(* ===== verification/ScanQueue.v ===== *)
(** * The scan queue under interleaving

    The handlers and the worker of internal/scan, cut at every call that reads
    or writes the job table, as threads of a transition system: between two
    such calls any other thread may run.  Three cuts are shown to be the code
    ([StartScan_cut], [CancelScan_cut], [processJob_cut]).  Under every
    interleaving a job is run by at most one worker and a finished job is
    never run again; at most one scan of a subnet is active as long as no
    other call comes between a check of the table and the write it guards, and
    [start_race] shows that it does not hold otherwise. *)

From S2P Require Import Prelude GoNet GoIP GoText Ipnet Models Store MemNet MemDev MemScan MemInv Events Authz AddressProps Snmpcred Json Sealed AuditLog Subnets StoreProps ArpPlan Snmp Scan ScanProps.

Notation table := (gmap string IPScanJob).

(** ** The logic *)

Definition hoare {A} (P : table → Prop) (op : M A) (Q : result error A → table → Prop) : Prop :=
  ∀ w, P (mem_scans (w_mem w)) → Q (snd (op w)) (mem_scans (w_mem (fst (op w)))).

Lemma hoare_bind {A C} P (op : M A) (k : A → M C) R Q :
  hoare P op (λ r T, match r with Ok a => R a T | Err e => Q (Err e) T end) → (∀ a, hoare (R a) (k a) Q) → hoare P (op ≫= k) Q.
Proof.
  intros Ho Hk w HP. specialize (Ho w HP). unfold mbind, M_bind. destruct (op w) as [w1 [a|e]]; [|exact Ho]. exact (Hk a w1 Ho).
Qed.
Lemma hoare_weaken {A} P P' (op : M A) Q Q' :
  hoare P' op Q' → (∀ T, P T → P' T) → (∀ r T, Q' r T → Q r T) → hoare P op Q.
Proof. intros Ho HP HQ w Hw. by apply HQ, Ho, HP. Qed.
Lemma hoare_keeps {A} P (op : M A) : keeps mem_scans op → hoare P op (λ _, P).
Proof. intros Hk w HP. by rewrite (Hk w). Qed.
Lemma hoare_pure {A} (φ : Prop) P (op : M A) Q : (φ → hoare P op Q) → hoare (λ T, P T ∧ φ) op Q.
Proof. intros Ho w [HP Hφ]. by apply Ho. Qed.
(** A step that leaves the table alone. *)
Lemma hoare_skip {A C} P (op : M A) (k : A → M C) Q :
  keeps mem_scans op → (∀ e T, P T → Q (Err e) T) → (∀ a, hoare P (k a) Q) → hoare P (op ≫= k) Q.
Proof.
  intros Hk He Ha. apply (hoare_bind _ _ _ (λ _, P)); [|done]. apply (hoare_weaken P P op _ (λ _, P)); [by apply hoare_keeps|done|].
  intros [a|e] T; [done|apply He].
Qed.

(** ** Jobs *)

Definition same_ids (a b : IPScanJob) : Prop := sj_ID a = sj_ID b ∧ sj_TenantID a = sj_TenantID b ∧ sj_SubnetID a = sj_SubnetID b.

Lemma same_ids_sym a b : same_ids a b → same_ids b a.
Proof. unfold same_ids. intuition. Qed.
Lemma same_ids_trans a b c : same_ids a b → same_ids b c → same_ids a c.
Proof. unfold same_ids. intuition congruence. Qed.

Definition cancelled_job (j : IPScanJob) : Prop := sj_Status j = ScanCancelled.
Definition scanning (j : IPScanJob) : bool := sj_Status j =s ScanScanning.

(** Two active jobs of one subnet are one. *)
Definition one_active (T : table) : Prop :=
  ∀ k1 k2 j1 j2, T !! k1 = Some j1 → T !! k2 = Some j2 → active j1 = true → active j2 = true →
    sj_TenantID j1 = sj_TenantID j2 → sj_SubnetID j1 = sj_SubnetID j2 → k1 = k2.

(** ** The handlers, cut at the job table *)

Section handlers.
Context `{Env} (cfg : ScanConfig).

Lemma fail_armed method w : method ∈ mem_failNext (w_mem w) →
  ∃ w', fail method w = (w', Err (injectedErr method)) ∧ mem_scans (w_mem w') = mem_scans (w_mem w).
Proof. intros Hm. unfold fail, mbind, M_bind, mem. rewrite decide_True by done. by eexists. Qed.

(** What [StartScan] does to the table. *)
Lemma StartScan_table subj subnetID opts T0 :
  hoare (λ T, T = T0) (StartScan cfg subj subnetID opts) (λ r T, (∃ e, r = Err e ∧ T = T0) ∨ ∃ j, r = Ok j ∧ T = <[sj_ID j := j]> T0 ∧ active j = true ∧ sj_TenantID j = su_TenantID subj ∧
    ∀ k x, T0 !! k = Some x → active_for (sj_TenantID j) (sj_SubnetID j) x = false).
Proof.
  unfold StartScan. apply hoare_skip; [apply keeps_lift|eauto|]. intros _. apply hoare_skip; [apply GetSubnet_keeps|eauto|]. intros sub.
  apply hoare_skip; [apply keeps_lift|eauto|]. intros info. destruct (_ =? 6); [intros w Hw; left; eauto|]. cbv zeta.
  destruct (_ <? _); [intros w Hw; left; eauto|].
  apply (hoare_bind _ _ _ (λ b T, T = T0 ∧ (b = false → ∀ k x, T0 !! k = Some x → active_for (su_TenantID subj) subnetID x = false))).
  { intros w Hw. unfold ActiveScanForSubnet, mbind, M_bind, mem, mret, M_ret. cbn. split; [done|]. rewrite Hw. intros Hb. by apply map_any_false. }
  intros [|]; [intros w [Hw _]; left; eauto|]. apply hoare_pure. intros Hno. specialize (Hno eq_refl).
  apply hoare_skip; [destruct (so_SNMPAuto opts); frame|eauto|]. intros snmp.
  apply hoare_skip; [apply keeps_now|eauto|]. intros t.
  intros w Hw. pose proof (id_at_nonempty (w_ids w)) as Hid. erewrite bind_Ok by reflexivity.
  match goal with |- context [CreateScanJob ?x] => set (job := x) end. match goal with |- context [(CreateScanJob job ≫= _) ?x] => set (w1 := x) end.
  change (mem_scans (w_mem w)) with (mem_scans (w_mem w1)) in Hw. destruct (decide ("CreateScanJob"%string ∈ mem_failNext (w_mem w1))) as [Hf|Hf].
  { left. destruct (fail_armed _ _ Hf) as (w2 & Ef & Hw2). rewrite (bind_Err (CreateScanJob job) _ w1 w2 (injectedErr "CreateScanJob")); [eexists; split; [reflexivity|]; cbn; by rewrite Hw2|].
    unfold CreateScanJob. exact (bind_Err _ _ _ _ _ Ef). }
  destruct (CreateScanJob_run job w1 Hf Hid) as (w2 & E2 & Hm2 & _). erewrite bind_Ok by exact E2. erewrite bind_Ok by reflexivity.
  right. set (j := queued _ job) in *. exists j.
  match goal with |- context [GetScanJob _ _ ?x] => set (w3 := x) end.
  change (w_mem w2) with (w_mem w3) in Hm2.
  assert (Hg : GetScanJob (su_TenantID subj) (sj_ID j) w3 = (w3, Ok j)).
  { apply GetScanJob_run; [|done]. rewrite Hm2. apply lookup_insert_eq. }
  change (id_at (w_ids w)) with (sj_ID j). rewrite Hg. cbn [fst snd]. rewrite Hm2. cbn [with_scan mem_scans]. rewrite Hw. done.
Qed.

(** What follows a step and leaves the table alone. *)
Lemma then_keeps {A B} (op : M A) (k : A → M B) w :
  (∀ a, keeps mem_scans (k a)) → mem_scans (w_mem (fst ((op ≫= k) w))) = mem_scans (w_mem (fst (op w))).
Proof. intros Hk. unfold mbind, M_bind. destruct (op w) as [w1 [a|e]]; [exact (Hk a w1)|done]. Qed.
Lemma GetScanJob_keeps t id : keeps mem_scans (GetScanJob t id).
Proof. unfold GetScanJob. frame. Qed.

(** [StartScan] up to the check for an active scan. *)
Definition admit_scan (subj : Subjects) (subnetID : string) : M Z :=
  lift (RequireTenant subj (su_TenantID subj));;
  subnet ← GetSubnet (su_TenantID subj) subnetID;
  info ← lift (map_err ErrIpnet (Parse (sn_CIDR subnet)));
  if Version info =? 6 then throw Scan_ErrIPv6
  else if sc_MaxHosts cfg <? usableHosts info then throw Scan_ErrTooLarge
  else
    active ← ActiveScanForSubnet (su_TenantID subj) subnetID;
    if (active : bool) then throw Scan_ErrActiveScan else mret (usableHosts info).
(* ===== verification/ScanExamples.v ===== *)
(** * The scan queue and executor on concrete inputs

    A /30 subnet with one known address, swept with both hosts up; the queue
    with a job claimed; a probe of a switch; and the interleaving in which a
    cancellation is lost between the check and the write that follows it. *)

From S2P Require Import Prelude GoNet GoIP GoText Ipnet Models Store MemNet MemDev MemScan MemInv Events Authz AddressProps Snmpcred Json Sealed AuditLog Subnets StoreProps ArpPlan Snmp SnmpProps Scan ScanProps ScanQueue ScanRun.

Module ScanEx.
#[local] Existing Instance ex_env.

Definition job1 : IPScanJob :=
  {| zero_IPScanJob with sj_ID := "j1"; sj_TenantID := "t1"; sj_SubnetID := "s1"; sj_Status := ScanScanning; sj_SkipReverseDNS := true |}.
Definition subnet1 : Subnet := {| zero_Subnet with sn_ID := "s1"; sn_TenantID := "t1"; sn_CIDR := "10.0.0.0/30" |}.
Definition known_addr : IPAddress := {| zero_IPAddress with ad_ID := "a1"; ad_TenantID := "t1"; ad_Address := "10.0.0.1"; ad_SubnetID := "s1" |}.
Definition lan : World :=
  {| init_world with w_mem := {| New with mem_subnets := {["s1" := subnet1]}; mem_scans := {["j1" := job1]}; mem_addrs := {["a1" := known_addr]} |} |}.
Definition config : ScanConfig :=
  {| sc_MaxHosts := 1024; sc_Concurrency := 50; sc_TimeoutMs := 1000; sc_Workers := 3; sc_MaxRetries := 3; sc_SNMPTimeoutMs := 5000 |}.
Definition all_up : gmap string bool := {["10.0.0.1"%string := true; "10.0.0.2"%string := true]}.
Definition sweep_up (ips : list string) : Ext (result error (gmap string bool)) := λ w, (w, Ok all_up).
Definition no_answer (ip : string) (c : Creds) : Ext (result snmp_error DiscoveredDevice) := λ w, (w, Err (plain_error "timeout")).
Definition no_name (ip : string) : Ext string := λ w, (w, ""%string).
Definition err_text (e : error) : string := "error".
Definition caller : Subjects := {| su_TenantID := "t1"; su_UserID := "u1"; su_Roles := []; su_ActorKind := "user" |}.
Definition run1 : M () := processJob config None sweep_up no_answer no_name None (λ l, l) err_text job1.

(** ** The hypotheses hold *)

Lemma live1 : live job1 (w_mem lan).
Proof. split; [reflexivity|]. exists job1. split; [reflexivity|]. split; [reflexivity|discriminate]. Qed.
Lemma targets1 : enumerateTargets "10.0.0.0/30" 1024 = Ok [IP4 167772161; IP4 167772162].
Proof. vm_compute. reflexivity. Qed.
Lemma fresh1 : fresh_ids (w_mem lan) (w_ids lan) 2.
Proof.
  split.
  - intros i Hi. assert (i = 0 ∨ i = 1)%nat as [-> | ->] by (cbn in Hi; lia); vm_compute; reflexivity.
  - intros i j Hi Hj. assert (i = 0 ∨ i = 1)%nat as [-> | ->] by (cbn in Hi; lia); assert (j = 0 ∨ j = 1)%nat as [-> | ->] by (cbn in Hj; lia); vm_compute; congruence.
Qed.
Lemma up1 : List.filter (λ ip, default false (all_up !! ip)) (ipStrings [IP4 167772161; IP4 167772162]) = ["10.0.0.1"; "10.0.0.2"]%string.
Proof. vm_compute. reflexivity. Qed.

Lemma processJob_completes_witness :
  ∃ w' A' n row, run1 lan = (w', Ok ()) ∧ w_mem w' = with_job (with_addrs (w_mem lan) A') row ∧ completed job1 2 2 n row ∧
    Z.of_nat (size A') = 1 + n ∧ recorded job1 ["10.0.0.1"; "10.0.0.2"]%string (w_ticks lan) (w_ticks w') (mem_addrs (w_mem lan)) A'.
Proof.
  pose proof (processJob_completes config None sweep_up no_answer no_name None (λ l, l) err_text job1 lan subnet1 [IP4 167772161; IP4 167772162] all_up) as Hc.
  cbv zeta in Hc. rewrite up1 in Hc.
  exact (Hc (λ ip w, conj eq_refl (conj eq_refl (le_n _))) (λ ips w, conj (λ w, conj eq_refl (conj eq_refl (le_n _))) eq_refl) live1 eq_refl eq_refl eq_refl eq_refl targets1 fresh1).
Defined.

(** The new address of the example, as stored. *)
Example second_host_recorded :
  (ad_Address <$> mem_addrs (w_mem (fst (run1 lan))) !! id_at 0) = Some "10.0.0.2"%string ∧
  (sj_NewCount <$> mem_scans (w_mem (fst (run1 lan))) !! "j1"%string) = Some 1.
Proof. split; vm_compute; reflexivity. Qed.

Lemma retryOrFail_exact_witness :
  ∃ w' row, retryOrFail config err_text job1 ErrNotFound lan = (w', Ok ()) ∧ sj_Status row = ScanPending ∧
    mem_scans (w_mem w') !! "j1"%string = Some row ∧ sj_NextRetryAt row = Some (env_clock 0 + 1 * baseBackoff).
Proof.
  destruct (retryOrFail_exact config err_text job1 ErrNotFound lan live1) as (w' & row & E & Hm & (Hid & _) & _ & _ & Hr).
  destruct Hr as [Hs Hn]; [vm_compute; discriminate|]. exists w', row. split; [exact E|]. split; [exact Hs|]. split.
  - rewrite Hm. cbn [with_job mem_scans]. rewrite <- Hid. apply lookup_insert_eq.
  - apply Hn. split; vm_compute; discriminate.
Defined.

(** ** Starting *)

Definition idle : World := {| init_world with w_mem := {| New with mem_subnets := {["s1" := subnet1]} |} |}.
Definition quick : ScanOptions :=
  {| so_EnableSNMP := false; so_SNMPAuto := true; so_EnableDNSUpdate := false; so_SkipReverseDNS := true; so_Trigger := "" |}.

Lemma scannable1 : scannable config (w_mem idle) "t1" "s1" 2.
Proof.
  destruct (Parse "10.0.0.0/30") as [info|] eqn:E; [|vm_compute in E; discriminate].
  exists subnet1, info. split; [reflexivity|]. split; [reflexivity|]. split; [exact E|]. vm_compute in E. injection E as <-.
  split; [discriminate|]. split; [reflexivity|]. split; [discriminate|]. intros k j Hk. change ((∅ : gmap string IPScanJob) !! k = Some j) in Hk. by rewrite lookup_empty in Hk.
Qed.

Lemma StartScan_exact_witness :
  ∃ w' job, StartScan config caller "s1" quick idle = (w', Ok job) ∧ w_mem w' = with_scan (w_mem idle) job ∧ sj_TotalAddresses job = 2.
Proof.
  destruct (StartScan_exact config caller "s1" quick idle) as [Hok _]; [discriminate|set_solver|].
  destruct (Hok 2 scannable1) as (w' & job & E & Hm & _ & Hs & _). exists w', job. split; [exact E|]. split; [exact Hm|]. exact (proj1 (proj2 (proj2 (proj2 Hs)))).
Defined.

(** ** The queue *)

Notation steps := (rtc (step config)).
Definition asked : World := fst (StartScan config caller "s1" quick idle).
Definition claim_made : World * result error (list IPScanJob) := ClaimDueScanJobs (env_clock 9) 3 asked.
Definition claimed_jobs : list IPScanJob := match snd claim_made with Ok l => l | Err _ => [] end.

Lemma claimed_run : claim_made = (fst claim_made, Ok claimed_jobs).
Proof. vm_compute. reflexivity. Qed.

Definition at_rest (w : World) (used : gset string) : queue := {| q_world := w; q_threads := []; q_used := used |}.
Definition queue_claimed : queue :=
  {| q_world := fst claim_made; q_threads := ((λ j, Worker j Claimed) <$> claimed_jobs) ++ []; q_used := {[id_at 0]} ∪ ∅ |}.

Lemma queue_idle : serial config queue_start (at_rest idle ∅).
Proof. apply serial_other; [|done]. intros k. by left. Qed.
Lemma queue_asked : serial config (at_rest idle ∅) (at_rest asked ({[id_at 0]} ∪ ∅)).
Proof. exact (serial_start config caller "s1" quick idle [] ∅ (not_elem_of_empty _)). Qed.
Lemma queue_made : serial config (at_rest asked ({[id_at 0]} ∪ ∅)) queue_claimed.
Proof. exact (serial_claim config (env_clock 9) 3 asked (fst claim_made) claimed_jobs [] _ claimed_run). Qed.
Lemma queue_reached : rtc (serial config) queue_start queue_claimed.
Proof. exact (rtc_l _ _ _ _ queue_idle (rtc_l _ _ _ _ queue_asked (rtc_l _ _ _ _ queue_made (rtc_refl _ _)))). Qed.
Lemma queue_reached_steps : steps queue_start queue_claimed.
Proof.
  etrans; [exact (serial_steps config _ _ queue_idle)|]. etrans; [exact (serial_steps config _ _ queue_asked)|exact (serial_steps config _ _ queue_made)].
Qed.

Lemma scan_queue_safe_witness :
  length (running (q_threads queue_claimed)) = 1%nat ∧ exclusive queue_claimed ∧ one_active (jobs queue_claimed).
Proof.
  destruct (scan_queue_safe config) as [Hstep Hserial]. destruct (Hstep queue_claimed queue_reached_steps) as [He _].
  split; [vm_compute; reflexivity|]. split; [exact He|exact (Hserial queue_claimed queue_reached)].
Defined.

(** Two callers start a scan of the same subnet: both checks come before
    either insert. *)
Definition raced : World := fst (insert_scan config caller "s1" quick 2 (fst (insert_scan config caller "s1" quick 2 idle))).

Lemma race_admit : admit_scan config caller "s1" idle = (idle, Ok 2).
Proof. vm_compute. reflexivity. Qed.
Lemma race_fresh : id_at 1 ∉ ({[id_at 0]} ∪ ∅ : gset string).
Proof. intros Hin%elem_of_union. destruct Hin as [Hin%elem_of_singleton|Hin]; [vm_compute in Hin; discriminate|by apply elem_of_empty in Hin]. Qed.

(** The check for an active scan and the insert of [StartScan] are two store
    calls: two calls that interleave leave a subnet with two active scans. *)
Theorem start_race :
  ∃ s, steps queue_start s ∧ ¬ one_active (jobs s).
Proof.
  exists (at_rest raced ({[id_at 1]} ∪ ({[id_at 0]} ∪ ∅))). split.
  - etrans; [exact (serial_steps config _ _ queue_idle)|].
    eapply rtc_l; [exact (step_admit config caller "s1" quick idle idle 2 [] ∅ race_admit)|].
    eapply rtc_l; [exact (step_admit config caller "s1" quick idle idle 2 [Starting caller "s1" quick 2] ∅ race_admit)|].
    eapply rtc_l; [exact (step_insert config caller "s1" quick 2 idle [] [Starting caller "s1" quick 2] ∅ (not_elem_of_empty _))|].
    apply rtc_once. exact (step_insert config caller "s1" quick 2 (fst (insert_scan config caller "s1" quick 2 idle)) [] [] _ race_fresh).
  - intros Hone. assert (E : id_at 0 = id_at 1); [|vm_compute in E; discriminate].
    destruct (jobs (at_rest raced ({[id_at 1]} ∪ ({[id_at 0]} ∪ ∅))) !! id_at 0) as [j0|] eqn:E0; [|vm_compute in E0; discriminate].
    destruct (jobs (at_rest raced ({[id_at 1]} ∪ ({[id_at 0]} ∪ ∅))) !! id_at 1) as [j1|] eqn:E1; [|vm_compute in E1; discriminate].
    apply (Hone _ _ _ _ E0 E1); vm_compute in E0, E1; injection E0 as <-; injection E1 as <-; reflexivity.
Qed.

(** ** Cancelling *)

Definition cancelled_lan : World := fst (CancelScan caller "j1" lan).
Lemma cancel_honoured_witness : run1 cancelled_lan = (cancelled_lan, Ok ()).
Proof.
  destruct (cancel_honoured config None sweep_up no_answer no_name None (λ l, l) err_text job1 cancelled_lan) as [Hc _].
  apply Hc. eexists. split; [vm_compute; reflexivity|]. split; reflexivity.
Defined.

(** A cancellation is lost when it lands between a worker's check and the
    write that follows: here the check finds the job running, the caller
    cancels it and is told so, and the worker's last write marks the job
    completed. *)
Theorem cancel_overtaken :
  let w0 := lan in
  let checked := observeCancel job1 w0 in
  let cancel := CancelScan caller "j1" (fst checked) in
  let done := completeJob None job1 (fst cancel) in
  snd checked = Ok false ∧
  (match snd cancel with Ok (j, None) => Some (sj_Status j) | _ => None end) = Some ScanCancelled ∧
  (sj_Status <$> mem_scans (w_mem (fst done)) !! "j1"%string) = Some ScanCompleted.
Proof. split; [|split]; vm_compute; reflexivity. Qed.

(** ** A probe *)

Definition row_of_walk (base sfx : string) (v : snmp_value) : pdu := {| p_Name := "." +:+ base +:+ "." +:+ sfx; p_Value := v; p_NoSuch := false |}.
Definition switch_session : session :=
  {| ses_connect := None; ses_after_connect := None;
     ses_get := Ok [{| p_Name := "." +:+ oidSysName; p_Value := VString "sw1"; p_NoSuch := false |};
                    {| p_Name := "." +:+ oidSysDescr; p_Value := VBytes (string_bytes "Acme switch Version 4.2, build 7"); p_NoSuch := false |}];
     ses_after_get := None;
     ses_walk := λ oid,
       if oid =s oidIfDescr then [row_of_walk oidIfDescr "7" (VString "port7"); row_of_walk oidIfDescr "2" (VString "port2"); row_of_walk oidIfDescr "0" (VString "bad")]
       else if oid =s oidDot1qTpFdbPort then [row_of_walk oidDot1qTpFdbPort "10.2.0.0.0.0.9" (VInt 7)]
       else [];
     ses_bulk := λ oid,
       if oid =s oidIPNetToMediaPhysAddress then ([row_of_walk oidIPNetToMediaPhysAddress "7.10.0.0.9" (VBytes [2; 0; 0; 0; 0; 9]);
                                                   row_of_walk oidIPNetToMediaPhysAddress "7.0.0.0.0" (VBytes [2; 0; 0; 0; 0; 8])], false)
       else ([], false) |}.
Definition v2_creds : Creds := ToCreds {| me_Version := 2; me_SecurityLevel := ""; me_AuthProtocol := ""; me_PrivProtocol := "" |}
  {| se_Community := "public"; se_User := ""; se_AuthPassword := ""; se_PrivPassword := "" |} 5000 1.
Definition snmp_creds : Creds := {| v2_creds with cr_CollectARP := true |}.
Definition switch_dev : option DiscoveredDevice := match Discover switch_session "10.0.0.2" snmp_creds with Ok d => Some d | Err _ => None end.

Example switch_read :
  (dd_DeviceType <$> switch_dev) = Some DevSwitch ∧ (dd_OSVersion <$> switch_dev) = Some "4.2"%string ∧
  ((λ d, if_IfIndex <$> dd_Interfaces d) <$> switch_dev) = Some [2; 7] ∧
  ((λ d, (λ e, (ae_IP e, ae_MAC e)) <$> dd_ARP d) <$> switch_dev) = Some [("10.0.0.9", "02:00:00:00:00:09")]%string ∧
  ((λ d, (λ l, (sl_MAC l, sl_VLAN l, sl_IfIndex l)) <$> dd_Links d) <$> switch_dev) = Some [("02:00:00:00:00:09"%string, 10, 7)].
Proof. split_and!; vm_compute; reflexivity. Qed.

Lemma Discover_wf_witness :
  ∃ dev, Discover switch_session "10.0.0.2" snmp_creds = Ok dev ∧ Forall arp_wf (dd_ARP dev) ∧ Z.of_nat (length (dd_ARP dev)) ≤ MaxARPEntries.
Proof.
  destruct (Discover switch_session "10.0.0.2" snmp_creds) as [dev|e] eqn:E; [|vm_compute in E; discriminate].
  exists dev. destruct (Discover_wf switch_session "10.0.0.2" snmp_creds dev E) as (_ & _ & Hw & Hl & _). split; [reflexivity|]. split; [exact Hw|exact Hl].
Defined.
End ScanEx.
::::::::
» Problem requirements: Among the lines above, find those that contain the word "info" and copy them.

» Expected output:
  apply hoare_skip; [apply keeps_lift|eauto|]. intros info. destruct (_ =? 6); [intros w Hw; left; eauto|]. cbv zeta.
  info ← lift (map_err ErrIpnet (Parse (sn_CIDR subnet)));
  if Version info =? 6 then throw Scan_ErrIPv6
  else if sc_MaxHosts cfg <? usableHosts info then throw Scan_ErrTooLarge
    if (active : bool) then throw Scan_ErrActiveScan else mret (usableHosts info).
  destruct (Parse "10.0.0.0/30") as [info|] eqn:E; [|vm_compute in E; discriminate].
  exists subnet1, info. split; [reflexivity|]. split; [reflexivity|]. split; [exact E|]. vm_compute in E. injection E as <-.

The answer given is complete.